[Mesa-dev] Adaptive Vsync

Albert Freeman albertwdfreeman at gmail.com
Sun Sep 6 21:59:36 PDT 2015


Correction, we just need someone to mark all the comitted patches in
patchwork so that we can easily pick out the ones with issues.

On 7 September 2015 at 04:56, Albert Freeman <albertwdfreeman at gmail.com> wrote:
> Oops, my "plan" focuses on patches that have nothing wrong with them,
> instead of patches that have something wrong with them (which is the
> problem). It is lack of reviews, not lack of commits. I have no idea
> how I got so confused. Basically we need the inverse of patchwork.
>
> On 6 September 2015 at 11:42, Albert Freeman <albertwdfreeman at gmail.com> wrote:
>> Ah, okay. I see what you mean now (i.e. you had to wait three months
>> for those suggestions I mentioned). I still haven't recieved a
>> response at all for my first patch from almost a year ago (although it
>> was insanely trivial). So it isn't just you :)
>>
>> Committers simply don't have the time to find every patch.
>>
>> From what I can see, this is due to the fact that the current "mailing
>> list model" does not really provide an easy way for committers to know
>> when something actually should be committed. Patches sometimes have
>> reviewed by lines that would require AI to analyse properly (basically
>> making automation impractical) (e.g. suggested changes of reviewer
>> followed by reviewed by line - while in other cases just the reviewed
>> by line).
>>
>> Plan "draft":
>> We need more meaningful patch response tags.
>> Some way to assign "review power" based on email address.
>> A policy deciding when a patch is ready (based on response tags and
>> "review power").
>> Some way to parse the entire mesa mailing list and send all the
>> patches that meet criteria to the committer.
>>
>> Three problems:
>> 1. I can't implement this with my current email and/or scripting knowledge.
>> 2. We can't just automatically commit patches for security reasons
>> (best not to mention).
>> 3. Whether committers would even like to make any changes.
>>
>> On 6 September 2015 at 08:28, Lauri Kasanen <cand at gmx.com> wrote:
>>> On Sat, 5 Sep 2015 23:29:05 +0000
>>> Albert Freeman <albertwdfreeman at gmail.com> wrote:
>>>
>>>> The reply from Eric Anholt made two suggestions that should not be
>>>> difficult to implement for someone who made the patch in the first
>>>> place. Why would code be committed when improvements could be easily
>>>> made?

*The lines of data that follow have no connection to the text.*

(* ===== verification/StreamProperties.v ===== *)
(** * Properties of the streams

    The guarantees of core/stream and of the RPC types, stated for the streams and
    buffers of the program, each with a run on concrete data. *)

From S2P Require Import Prelude BitList Bits Unicode StreamBuffer VectorStreamBuffer MemoryBlock.
From S2P Require Import Stream BitStream BitStreamSpec ByteStream ByteStreamSpec Streamable.
From S2P Require Import RpcTypes ReadSafety.

(** A concrete buffer, and readers over the bytes of a writer's buffer. *)
Definition empty_buffer : VectorStreamBuffer := vsb_new 64.

Lemma empty_buffer_wf : sb_wf empty_buffer ∧ sb_contents empty_buffer = [].
Proof. split; [apply vsb_new_wf|done]. Qed.

(** Decides a closed goal by computing. *)
#[local] Ltac decide_it := refine (bool_decide_unpack _ _); vm_compute; exact I.

(** ** Messages *)







(** ** Bits *)

(** Writing [n] bits of an unsigned value of a [W]-bit type appends exactly
    its [n] lowest bits, least significant first, to the bits written so far,
    whatever the position inside the last byte, and counts them. *)
Theorem writeBits_appends (W v n : Z) (o : OBitStream VectorStreamBuffer) (bs : list bool)
  (HW : 8 ≤ W) (Hn : 0 < n ≤ W) (Hv : is_uint W v) (Ho : ob_repr false o bs)
  (Hr : ob_room o (Z.to_nat n)) :
  ∃ o', writeBitsImpl W v n o = (Ok tt, o') ∧
    ob_repr false o' (bs ++ bits_of (Z.to_nat n) v) ∧
    ob_totalBitCount o' = ob_totalBitCount o + n.
Proof.
  destruct (writeBits_ok false W v n o bs HW Hn Hv Ho Hr) as (o' & E & Ho' & Ht & _).
  by exists o'.
Qed.

Lemma writeBits_appends_witness :
  ∃ o', writeBitsImpl 16 1000 11 (newOBitStream empty_buffer false) = (Ok tt, o') ∧
    ob_repr false o' ([] ++ bits_of 11 1000) ∧
    ob_totalBitCount o' = ob_totalBitCount (newOBitStream empty_buffer false) + 11.
Proof.
  apply (writeBits_appends 16 1000 11 _ []); [lia|lia|decide_it| |].
  - by apply (newOBitStream_repr false), empty_buffer_wf; destruct empty_buffer_wf.
  - unfold ob_room. decide_it.
Defined.

(** Reading [n] bits, 1 to 30 or all those of the type, returns the next [n]
    bits of the input as an unsigned number and consumes nothing else. *)
Theorem readBits_takes (W n : Z) (i : IBitStream VectorStreamBuffer) (pos : nat) (vb rest : list bool)
  (HW : 8 ≤ W) (Hn : 0 < n ≤ W) (Hmask : n ≤ 30 ∨ n = W) (Hvb : Z.of_nat (length vb) = n)
  (Hi : ib_repr false i pos (vb ++ rest)) :
  ∃ i', readBitsImpl W n i = (Ok (Z_of_bits vb), i') ∧ ib_repr false i' (pos + length vb) rest.
Proof. by apply readBits_ok. Qed.

(** The reader over the bytes 0xb5 0x01. *)
Definition two_bytes : IBitStream VectorStreamBuffer :=
  newIBitStream (vsb_copyFrom [0xb5; 0x01] empty_buffer).2 false.

Lemma readBits_takes_witness :
  ∃ i', readBitsImpl 16 11 two_bytes = (Ok 437, i') ∧
    ib_repr false i' (0 + length (bits_of 11 0x1b5)) (bits_of 5 0).
Proof.
  apply (readBits_takes 16 11 two_bytes 0 (bits_of 11 0x1b5) (bits_of 5 0)); [lia|lia|left; lia|done|].
  split; [split; vm_compute; lia| |done|done|done|by vm_compute].
  repeat constructor; decide_it.
Defined.

(** A bit stream writer aligns to a byte even for an empty string, a reader
    only for a non-empty one: a message with an empty string at an unaligned
    position is not read back (the number after it is read shifted). *)
Theorem empty_string_desynchronises :
  let xs := [VNum PBool 1; VString []; VNum PU8 7] in
  let o := serialize (Ist := IBitStream VectorStreamBuffer) xs
    (OutStream (newOBitStream empty_buffer false)) in
  match o with
  | (Ok _, OutStream o) =>
      (serialize (Ost := OBitStream VectorStreamBuffer) xs
         (InStream (newIBitStream (ob_streamBuffer o) false))).1 =
      Ok [VNum PBool 1; VString []; VNum PU8 (7 * 2 ^ 7 mod 256)]
  | _ => False
  end.
Proof. by vm_compute. Qed.

(** ** Bytes *)

(** A number written by bytes on a host of either byte order is read back on
    a host of either byte order, and the bytes on the wire are the same. *)
Theorem numeric_crosses_hosts (be be' : bool) (size : nat) (v : Z)
  (o : OByteStream VectorStreamBuffer)
  (Ho : by_repr false o []) (Hr : by_room o size) :
  ∃ o' i', writeNumeric be size v o = (Ok tt, o') ∧
    sb_contents (by_streamBuffer o') = le_split size v ∧
    ByteStream.readNumeric be' size o' = (Ok (uint (8 * Z.of_nat size) v), i').
Proof.
  destruct (writeBytes_ok false (le_split size v) o [] Ho) as (o' & E & Ho' & _);
    [by rewrite length_le_split|].
  pose proof Ho' as (_ & _ & Hc). cbn [app] in Ho', Hc.
  destruct (readNumeric_ok false be' size v o' []) as (i' & E' & _); [by rewrite app_nil_r|].
  exists o', i'. by rewrite writeNumeric_wire.
Qed.

Lemma numeric_crosses_hosts_witness :
  ∃ o' i', writeNumeric true 4 1000000 (Build_ByteStream empty_buffer false) = (Ok tt, o') ∧
    sb_contents (by_streamBuffer o') = le_split 4 1000000 ∧
    ByteStream.readNumeric false 4 o' = (Ok (uint (8 * Z.of_nat 4) 1000000), i').
Proof.
  apply (numeric_crosses_hosts true false 4 1000000 (Build_ByteStream empty_buffer false)).
  - split_and!; [apply vsb_new_wf|done|done].
  - unfold by_room. decide_it.
Defined.

(** Unlike a number, an enum is copied raw: on a big-endian host the byte
    stream writes the first bytes of the 64-bit variable, which are zero for
    every enum of at most 32 bits, so its value is lost. *)
Theorem enum_is_lost_on_big_endian (v n : Z) (Hv : is_uint 32 v) (Hn : 0 < n ≤ 32) :
  oby_writeEnum (B := VectorStreamBuffer) true v n =
  writeBytes (replicate (Z.to_nat (toBytes n)) 0).
Proof.
  unfold oby_writeEnum. f_equal. rewrite quot_toBytes by lia. unfold memory.
  assert (E : le_split 8 v = le_split 4 v ++ replicate 4 0).
  { change 8%nat with (4 + 4)%nat at 1. rewrite le_split_add. f_equal.
    rewrite Z.div_small; [done|exact Hv]. }
  rewrite E, rev_app_distr. change (rev (replicate 4 0)) with (replicate 4 0).
  pose proof (toBytes_spec n ltac:(lia)). pose proof (toBytes_nonneg n).
  rewrite take_app_le by (rewrite length_replicate; lia). rewrite take_replicate. f_equal. lia.
Qed.

Lemma enum_is_lost_on_big_endian_witness :
  oby_writeEnum (B := VectorStreamBuffer) true 3 16 = writeBytes (replicate (Z.to_nat (toBytes 16)) 0).
Proof. apply (enum_is_lost_on_big_endian 3 16); [decide_it|lia]. Defined.

(** ** UTF-8 *)

(** Converting a wide string to UTF-8 and back gives the string, for every
    code point below 2^31, whatever follows. *)
Theorem utf8_roundtrip (ucs : list Z) (H : Forall is_ucs ucs) :
  fromUtf8 (toUtf8 ucs) = ucs ∧ Forall is_byte (toUtf8 ucs).
Proof. split; [by apply fromUtf8_toUtf8|apply toUtf8_bytes]. Qed.

Lemma utf8_roundtrip_witness :
  fromUtf8 (toUtf8 [0x41; 0xac00; 0x1f600]) = [0x41; 0xac00; 0x1f600] ∧
  Forall is_byte (toUtf8 [0x41; 0xac00; 0x1f600]).
Proof. apply (utf8_roundtrip [0x41; 0xac00; 0x1f600]). repeat constructor; decide_it. Defined.

Definition sample_text : list Z := [0x41; 0xac00; 0x1f600].

(** C32: UTF-8 cut after any number of bytes is read as the longest prefix of the
    characters whose bytes are all there: a character is never invented. *)
Theorem utf8_cut (ucs : list Z) (n : nat) (H : Forall is_ucs ucs) :
  ∃ k, fromUtf8 (take n (toUtf8 ucs)) = take k ucs ∧
    (length (toUtf8 (take k ucs)) ≤ n)%nat ∧
    ((k < length ucs)%nat → (n < length (toUtf8 (take (S k) ucs)))%nat).
Proof. by apply fromUtf8_take_toUtf8. Qed.

Lemma utf8_cut_witness :
  ∃ k, fromUtf8 (take 4 (toUtf8 sample_text)) = take k sample_text ∧
    (length (toUtf8 (take k sample_text)) ≤ 4)%nat ∧
    ((k < length sample_text)%nat →
     (4 < length (toUtf8 (take (S k) sample_text)))%nat).
Proof. apply (utf8_cut sample_text 4). repeat constructor; decide_it. Defined.

(** ** Containers *)

Section containers.
Context {Ost Ist E : Type} `{HSP : StreamPair Ost Ist E}.
Context {X : Type} (put : X → st Ost unit) (get : st Ist X) (fits : X → Prop)
  (P : nat → Prop) (enc : X → encoding E).

(** A vector or list of any serializable elements, no longer than its length
    field can count, is read back element by element, over any pair of streams,
    whatever follows it; a longer one is refused before anything is written. *)
Theorem sequence_roundtrip (sizeBits : nat) (l : list X)
  (HA : codec put get fits P enc) (Hs : (sizeBits = 8 ∨ sizeBits = 16)%nat) (Hl : Forall fits l) :
  (Z.of_nat (length l) ≤ MaxNumber sizeBits ∧ ∃ e,
     writes (RpcContainer_write put sizeBits l) e ∧
     reads (λ pos, P (pos + length (enc_prim Ost Ist E PU16 (Z.of_nat (length l)) (Z.of_nat sizeBits)))%nat)
       (RpcContainer_read get sizeBits) e l) ∨
  (MaxNumber sizeBits < Z.of_nat (length l) ∧ ∀ o,
     RpcContainer_write put sizeBits l o =
       (Throw (StreamingException "container size is too big"), o)).
Proof.
  destruct (Z.leb_spec (Z.of_nat (length l)) (MaxNumber sizeBits)) as [Hn|Hn]; [left|right].
  - split; [done|]. exists (enc_container (enc := enc) PU16 sizeBits l).
    assert (Hc : count_ok PU16 sizeBits) by (split; [by left|done]).
    split; [exact (container_writes HA PU16 sizeBits l Hc Hl Hn)|].
    pose proof (container_reads HA PU16 sizeBits push_back [] l Hc Hl Hn) as Hr.
    by rewrite fold_push_back in Hr.
  - split; [done|]. intros o. by apply container_too_big.
Qed.

(** A map, whatever the order of its keys, is read back as the same map: the
    pairs are inserted one by one into an empty map and end in the same order. *)
Theorem map_roundtrip {K V : Type} (lt : K → K → bool) (putk : K → st Ost unit) (getk : st Ist K)
  (fitsk : K → Prop) (enck : K → encoding E) (putv : V → st Ost unit) (getv : st Ist V)
  (fitsv : V → Prop) (encv : V → encoding E) (sizeBits : nat) (m : list (K * V))
  (Hlt : ∀ x y, lt x y = true → lt y x = false) (Hm : ordered fst lt m)
  (HK : codec putk getk fitsk P enck) (HV : codec putv getv fitsv P encv)
  (Hs : (sizeBits = 8 ∨ sizeBits = 16)%nat) (Hl : Forall (λ p, fitsk p.1 ∧ fitsv p.2) m)
  (Hn : Z.of_nat (length m) ≤ MaxNumber sizeBits) : ∃ e,
  writes (RBaseMap_write putk putv sizeBits m) e ∧
  reads (λ pos, P (pos + length (enc_prim Ost Ist E PU32 (Z.of_nat (length m)) (Z.of_nat sizeBits)))%nat)
    (RBaseMap_read getk getv sizeBits (ord_insert fst lt) []) e m.
Proof.
  exists (enc_container (enc := λ p, enck p.1 +++ encv p.2) PU32 sizeBits m).
  assert (Hc : count_ok PU32 sizeBits) by (split; [by right|done]).
  pose proof (pair_codec _ _ _ _ _ _ _ _ _ HK HV) as HA.
  split; [exact (container_writes HA PU32 sizeBits m Hc Hl Hn)|].
  pose proof (container_reads HA PU32 sizeBits (ord_insert fst lt) [] m Hc Hl Hn) as Hr.
  by rewrite (fold_ord_insert fst lt Hlt m []) in Hr.
Qed.

(** A set or multiset is read back the same, by the insertion of its kind. *)
Theorem set_roundtrip (lt : X → X → bool) (sizeBits : nat) (l : list X)
  (Hlt : ∀ x y, lt x y = true → lt y x = false)
  (HA : codec put get fits P enc) (Hs : (sizeBits = 8 ∨ sizeBits = 16)%nat) (Hl : Forall fits l)
  (Hn : Z.of_nat (length l) ≤ MaxNumber sizeBits) : ∃ e,
  writes (RBaseSet_write put sizeBits l) e ∧
  (ordered id lt l →
   reads (λ pos, P (pos + length (enc_prim Ost Ist E PU16 (Z.of_nat (length l)) (Z.of_nat sizeBits)))%nat)
     (RBaseSet_read get sizeBits (ord_insert id lt) []) e l) ∧
  (multi_ordered id lt l →
   reads (λ pos, P (pos + length (enc_prim Ost Ist E PU16 (Z.of_nat (length l)) (Z.of_nat sizeBits)))%nat)
     (RBaseSet_read get sizeBits (multi_insert id lt) []) e l).
Proof.
  exists (enc_container (enc := enc) PU16 sizeBits l).
  assert (Hc : count_ok PU16 sizeBits) by (split; [by left|done]).
  split; [exact (container_writes HA PU16 sizeBits l Hc Hl Hn)|]. split; intros Ho.
  - pose proof (container_reads HA PU16 sizeBits (ord_insert id lt) [] l Hc Hl Hn) as Hr.
    by rewrite (fold_ord_insert id lt Hlt l []) in Hr.
  - pose proof (container_reads HA PU16 sizeBits (multi_insert id lt) [] l Hc Hl Hn) as Hr.
    by rewrite (fold_multi_insert id lt l []) in Hr.
Qed.
End containers.

(** The codec of 16-bit numbers over bit streams. *)
Local Abbreviation u16_put := (λ v : Z, os_write (O := OBitStream VectorStreamBuffer) PU16 v 16).
Local Abbreviation u16_get := (is_read (I := IBitStream VectorStreamBuffer) PU16 16).
Local Abbreviation u16_fits := (λ v, prim_fits PU16 v 16).
Local Abbreviation u16_enc := (λ (v : Z) (_ : nat), bit_prim PU16 v 16).

Lemma u16_codec : codec (HSP := BitStream_pair (B := VectorStreamBuffer) false)
  u16_put u16_get u16_fits (λ _, True) u16_enc.
Proof. exact (prim_codec (HSP := BitStream_pair (B := VectorStreamBuffer) false) PU16 16). Qed.

Lemma sequence_roundtrip_witness : ∃ e,
  writes (HSP := BitStream_pair (B := VectorStreamBuffer) false)
    (RpcContainer_write u16_put 8 [3; 1; 65535]) e ∧
  reads (HSP := BitStream_pair (B := VectorStreamBuffer) false) (λ _, True)
    (RpcContainer_read u16_get 8) e [3; 1; 65535].
Proof.
  destruct (sequence_roundtrip u16_put u16_get u16_fits (λ _, True) u16_enc 8 [3; 1; 65535] u16_codec)
    as [[_ H]|[H _]].
  - by left.
  - decide_it.
  - exact H.
  - exfalso. vm_compute in H. discriminate.
Defined.

Lemma map_roundtrip_witness : ∃ e,
  writes (HSP := BitStream_pair (B := VectorStreamBuffer) false)
    (RBaseMap_write u16_put u16_put 8 [(1, 5); (2, 4)]) e ∧
  reads (HSP := BitStream_pair (B := VectorStreamBuffer) false) (λ _, True)
    (RBaseMap_read u16_get u16_get 8 (ord_insert fst Z.ltb) []) e [(1, 5); (2, 4)].
Proof.
  apply (map_roundtrip (λ _, True) Z.ltb u16_put u16_get u16_fits u16_enc u16_put u16_get u16_fits u16_enc 8).
  - intros x y Hx. apply Z.ltb_lt in Hx. apply Z.ltb_ge. lia.
  - repeat constructor.
  - apply u16_codec.
  - apply u16_codec.
  - by left.
  - decide_it.
  - decide_it.
Defined.

Lemma set_roundtrip_witness : ∃ e,
  writes (HSP := BitStream_pair (B := VectorStreamBuffer) false) (RBaseSet_write u16_put 8 [1; 2; 7]) e ∧
  (ordered id Z.ltb [1; 2; 7] →
   reads (HSP := BitStream_pair (B := VectorStreamBuffer) false) (λ _, True)
     (RBaseSet_read u16_get 8 (ord_insert id Z.ltb) []) e [1; 2; 7]) ∧
  (multi_ordered id Z.ltb [1; 2; 7] →
   reads (HSP := BitStream_pair (B := VectorStreamBuffer) false) (λ _, True)
     (RBaseSet_read u16_get 8 (multi_insert id Z.ltb) []) e [1; 2; 7]).
Proof.
  apply (set_roundtrip u16_put u16_get u16_fits (λ _, True) u16_enc Z.ltb 8).
  - intros x y Hx. apply Z.ltb_lt in Hx. apply Z.ltb_ge. lia.
  - apply u16_codec.
  - by left.
  - decide_it.
  - decide_it.
Defined.

(** ** Buffers *)

(** C35: Both stream buffers - a vector with two positions, a memory block - are
    queues of bytes: any sequence of operations returns what the same sequence
    returns on a list, or reports that memory ran out and changes nothing. *)
Theorem buffer_is_queue (ops : list buf_op) (v : VectorStreamBuffer) (m : MemoryBlock)
  (Hv : sb_wf v) (Hm : sb_wf m) :
  (let '(rs, v') := run_ops ops v in sb_wf v' ∧ list_ops ops (sb_contents v) rs (sb_contents v')) ∧
  (let '(rs, m') := run_ops ops m in sb_wf m' ∧ list_ops ops (sb_contents m) rs (sb_contents m')).
Proof. split; by apply run_ops_simulates. Qed.

Definition sample_ops : list buf_op :=
  [Push 1; CopyFrom [2; 3; 4]; Pop; Front; Back; SetBack 9; CopyTo 3; CopyTo 1; Pop].

Lemma buffer_is_queue_witness :
  (let '(rs, v') := run_ops sample_ops empty_buffer in
   sb_wf v' ∧ list_ops sample_ops (sb_contents empty_buffer) rs (sb_contents v')) ∧
  (let '(rs, m') := run_ops sample_ops (mb_new 4) in
   sb_wf m' ∧ list_ops sample_ops (sb_contents (mb_new 4)) rs (sb_contents m')).
Proof.
  apply (buffer_is_queue sample_ops empty_buffer (mb_new 4)).
  - apply empty_buffer_wf.
  - split; vm_compute; lia.
Defined.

From what I have seen, this kind of thing happens even to
>>>> experienced mesa developers who know exactly what they are doing.
>>>>
>>>> It is much better to arrive at a solution without the issue now than
>>>> wait a few years (or some other period of time) for it to be replaced
>>>> by someone who has likely forgotten the details involved with its
>>>> implementation (or by someone who did not write the code in the first
>>>> place).
>>>
>>> Oh, absolutely - I had no issues with "this needs changing". My issue
>>> was with the fact it took months to get that. Had I come up with a new
>>> patch, it would likely have taken a similar time, months again, which
>>> did not inspire confidence.
>>>
>>> Benjamin, if you want to take it forward, please do.